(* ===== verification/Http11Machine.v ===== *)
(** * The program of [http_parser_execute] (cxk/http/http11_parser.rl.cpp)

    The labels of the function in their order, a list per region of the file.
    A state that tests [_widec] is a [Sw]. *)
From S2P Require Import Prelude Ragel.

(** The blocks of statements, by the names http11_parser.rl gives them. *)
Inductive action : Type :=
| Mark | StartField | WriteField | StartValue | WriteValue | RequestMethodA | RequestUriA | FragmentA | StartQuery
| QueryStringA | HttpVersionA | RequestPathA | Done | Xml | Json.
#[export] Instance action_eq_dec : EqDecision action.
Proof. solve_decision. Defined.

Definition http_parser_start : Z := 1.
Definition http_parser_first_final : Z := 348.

...

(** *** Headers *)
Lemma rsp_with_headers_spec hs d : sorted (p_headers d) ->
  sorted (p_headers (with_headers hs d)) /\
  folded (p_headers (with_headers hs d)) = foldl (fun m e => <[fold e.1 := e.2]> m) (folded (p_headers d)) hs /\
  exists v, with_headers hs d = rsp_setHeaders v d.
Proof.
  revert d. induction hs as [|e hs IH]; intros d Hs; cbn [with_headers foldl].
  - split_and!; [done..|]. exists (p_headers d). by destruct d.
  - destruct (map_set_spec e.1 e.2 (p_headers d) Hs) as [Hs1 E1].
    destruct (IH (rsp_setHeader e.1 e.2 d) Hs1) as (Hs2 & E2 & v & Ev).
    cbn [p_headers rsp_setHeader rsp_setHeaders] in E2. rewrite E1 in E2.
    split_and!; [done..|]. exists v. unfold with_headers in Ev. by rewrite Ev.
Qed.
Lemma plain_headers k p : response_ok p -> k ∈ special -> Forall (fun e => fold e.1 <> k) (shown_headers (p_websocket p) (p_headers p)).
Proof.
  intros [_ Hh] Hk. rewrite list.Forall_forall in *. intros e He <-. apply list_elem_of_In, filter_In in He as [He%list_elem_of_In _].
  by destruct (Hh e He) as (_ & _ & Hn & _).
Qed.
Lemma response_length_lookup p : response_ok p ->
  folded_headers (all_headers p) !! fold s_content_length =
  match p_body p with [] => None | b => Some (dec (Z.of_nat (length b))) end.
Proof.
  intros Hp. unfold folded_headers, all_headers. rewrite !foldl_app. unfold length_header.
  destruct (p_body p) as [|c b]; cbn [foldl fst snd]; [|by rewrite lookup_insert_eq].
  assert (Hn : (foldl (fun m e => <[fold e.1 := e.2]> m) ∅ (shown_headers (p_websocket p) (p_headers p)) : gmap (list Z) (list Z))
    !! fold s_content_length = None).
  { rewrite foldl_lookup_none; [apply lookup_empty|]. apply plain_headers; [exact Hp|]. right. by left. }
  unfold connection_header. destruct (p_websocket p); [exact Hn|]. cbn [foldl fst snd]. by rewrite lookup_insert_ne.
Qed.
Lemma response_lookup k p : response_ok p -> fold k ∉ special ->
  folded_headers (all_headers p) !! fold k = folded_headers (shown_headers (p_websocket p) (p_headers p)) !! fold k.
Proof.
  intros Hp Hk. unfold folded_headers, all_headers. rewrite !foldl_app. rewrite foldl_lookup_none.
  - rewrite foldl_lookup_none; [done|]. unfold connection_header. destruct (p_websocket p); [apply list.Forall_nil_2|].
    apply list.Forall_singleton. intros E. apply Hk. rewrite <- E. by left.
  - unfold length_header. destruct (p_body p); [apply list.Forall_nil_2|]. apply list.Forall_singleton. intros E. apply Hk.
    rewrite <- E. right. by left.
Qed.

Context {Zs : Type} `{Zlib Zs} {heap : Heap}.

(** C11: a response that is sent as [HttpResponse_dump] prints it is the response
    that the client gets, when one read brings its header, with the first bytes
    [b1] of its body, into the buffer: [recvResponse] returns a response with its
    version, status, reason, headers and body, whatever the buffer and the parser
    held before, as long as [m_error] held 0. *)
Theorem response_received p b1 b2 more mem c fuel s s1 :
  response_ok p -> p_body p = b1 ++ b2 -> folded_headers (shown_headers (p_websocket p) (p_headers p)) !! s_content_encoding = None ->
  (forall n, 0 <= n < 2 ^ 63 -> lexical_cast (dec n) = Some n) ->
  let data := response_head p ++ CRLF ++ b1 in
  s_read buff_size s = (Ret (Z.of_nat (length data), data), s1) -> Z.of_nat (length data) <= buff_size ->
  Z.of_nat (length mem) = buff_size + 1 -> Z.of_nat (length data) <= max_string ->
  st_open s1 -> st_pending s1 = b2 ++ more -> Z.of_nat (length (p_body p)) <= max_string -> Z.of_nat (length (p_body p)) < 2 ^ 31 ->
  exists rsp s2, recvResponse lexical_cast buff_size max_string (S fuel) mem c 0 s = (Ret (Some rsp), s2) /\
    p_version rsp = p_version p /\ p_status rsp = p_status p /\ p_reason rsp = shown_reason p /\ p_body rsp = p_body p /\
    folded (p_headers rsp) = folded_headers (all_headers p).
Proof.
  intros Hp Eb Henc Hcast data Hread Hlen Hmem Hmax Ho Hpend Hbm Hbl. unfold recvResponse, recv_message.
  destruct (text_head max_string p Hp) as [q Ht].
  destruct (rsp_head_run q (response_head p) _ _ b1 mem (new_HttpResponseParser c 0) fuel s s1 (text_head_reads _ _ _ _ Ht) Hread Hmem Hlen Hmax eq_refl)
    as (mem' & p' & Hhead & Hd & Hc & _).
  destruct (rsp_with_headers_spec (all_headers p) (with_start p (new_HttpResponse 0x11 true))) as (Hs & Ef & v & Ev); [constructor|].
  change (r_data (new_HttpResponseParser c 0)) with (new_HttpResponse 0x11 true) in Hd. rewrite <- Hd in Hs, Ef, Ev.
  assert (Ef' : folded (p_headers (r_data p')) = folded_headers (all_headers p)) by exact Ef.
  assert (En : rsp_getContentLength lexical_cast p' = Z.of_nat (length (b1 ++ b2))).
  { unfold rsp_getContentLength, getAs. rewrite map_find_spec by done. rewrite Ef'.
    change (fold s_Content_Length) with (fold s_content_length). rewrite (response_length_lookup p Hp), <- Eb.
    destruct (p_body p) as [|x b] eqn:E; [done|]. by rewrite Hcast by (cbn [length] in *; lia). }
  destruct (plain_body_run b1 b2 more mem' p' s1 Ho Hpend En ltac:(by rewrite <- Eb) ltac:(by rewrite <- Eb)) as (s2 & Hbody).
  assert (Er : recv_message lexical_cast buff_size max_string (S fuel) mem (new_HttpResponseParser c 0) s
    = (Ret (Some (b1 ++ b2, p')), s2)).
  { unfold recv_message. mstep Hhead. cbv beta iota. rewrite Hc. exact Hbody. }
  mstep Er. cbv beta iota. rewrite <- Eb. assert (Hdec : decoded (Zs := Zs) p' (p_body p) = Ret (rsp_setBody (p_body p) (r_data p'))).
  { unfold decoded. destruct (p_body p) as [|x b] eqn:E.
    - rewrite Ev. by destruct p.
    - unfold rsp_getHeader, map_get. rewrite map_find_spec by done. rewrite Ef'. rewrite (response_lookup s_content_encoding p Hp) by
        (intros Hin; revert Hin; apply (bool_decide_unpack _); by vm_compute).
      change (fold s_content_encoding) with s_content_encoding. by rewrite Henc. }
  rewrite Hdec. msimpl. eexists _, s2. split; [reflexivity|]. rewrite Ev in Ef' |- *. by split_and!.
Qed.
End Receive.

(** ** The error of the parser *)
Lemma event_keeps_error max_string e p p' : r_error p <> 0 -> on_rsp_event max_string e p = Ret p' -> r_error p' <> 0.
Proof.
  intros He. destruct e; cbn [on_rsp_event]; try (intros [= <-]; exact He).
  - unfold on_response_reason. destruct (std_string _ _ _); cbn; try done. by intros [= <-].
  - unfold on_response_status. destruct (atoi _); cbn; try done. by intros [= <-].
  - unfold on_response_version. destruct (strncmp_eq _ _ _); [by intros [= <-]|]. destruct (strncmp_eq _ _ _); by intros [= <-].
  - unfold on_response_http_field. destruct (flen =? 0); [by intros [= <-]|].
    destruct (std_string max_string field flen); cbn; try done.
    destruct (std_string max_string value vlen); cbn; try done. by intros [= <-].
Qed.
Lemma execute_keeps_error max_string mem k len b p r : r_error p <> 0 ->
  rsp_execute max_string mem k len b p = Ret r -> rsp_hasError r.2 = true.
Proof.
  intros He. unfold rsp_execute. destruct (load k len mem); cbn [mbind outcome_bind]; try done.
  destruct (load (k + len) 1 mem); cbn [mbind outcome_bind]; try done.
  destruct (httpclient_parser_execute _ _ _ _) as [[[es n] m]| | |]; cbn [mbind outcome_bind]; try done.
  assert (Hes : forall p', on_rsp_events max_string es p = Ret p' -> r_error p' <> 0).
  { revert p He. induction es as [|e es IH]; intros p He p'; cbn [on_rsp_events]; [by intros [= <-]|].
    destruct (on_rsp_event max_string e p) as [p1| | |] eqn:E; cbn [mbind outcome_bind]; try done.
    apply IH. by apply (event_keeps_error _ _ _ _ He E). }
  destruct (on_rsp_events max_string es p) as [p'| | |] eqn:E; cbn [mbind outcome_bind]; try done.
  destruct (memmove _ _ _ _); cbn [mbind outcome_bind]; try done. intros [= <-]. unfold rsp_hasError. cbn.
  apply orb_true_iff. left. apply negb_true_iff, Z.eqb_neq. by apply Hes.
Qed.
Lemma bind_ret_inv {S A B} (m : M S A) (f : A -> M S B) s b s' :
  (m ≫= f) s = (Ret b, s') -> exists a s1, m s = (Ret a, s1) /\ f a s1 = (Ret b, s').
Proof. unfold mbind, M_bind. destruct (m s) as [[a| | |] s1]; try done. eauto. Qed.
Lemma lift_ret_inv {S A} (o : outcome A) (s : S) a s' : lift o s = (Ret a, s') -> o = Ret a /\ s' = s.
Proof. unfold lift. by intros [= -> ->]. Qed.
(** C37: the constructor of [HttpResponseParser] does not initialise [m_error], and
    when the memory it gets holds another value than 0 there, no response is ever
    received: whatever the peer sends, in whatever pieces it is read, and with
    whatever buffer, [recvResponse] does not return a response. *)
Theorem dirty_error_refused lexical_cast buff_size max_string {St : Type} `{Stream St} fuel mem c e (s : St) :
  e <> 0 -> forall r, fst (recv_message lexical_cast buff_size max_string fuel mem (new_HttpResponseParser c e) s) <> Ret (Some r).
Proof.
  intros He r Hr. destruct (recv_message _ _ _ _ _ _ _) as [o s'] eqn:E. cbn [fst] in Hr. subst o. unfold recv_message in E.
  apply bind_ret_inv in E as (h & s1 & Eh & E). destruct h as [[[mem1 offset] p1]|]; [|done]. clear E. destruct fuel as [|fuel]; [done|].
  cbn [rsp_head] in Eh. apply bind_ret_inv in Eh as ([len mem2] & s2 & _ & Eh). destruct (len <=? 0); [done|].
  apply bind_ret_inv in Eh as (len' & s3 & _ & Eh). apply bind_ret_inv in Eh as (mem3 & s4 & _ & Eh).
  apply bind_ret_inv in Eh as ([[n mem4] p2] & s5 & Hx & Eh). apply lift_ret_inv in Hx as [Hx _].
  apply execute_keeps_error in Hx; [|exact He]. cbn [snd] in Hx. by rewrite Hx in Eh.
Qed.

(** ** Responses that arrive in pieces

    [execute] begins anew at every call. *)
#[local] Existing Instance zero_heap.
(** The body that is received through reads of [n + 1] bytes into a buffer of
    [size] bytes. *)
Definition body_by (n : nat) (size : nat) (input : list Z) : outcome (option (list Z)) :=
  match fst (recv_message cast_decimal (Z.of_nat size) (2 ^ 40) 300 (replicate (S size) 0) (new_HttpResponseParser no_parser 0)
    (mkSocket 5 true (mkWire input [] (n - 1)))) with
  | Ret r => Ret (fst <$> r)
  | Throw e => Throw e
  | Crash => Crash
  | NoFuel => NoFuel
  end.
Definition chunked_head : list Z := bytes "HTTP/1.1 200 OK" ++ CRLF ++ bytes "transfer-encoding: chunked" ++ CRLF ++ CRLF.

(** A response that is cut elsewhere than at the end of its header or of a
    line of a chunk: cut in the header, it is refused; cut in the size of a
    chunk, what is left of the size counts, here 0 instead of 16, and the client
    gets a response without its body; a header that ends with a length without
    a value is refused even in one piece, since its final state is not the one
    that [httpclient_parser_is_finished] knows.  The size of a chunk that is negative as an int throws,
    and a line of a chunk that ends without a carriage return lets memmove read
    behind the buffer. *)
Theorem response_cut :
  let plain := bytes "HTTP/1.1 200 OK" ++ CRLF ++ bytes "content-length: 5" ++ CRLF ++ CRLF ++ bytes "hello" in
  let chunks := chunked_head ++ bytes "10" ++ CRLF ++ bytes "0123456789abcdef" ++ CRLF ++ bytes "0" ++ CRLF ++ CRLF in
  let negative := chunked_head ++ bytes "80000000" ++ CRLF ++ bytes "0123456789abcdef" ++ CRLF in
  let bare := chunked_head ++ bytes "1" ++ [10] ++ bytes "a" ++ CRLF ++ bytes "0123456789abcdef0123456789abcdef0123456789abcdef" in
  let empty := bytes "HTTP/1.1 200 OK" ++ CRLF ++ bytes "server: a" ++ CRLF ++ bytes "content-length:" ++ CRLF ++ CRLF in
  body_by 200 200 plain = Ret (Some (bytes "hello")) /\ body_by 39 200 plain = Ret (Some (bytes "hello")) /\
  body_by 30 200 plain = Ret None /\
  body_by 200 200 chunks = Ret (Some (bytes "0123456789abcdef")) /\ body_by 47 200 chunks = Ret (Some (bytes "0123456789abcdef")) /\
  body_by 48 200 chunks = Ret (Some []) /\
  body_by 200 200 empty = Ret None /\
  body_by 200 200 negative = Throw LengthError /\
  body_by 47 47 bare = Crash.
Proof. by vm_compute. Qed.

(What you will do): Restate word for word the lines of the data above, starting at the line containing "(* ===== verification/Http11Machine.v" and ending at the line containing "Definition http_parser_first_final : Z", both included, and nothing more.

(Task response):
(* ===== verification/Http11Machine.v ===== *)
(** * The program of [http_parser_execute] (cxk/http/http11_parser.rl.cpp)

    The labels of the function in their order, a list per region of the file.
    A state that tests [_widec] is a [Sw]. *)
From S2P Require Import Prelude Ragel.

(** The blocks of statements, by the names http11_parser.rl gives them. *)
Inductive action : Type :=
| Mark | StartField | WriteField | StartValue | WriteValue | RequestMethodA | RequestUriA | FragmentA | StartQuery
| QueryStringA | HttpVersionA | RequestPathA | Done | Xml | Json.
#[export] Instance action_eq_dec : EqDecision action.
Proof. solve_decision. Defined.

Definition http_parser_start : Z := 1.
Definition http_parser_first_final : Z := 348.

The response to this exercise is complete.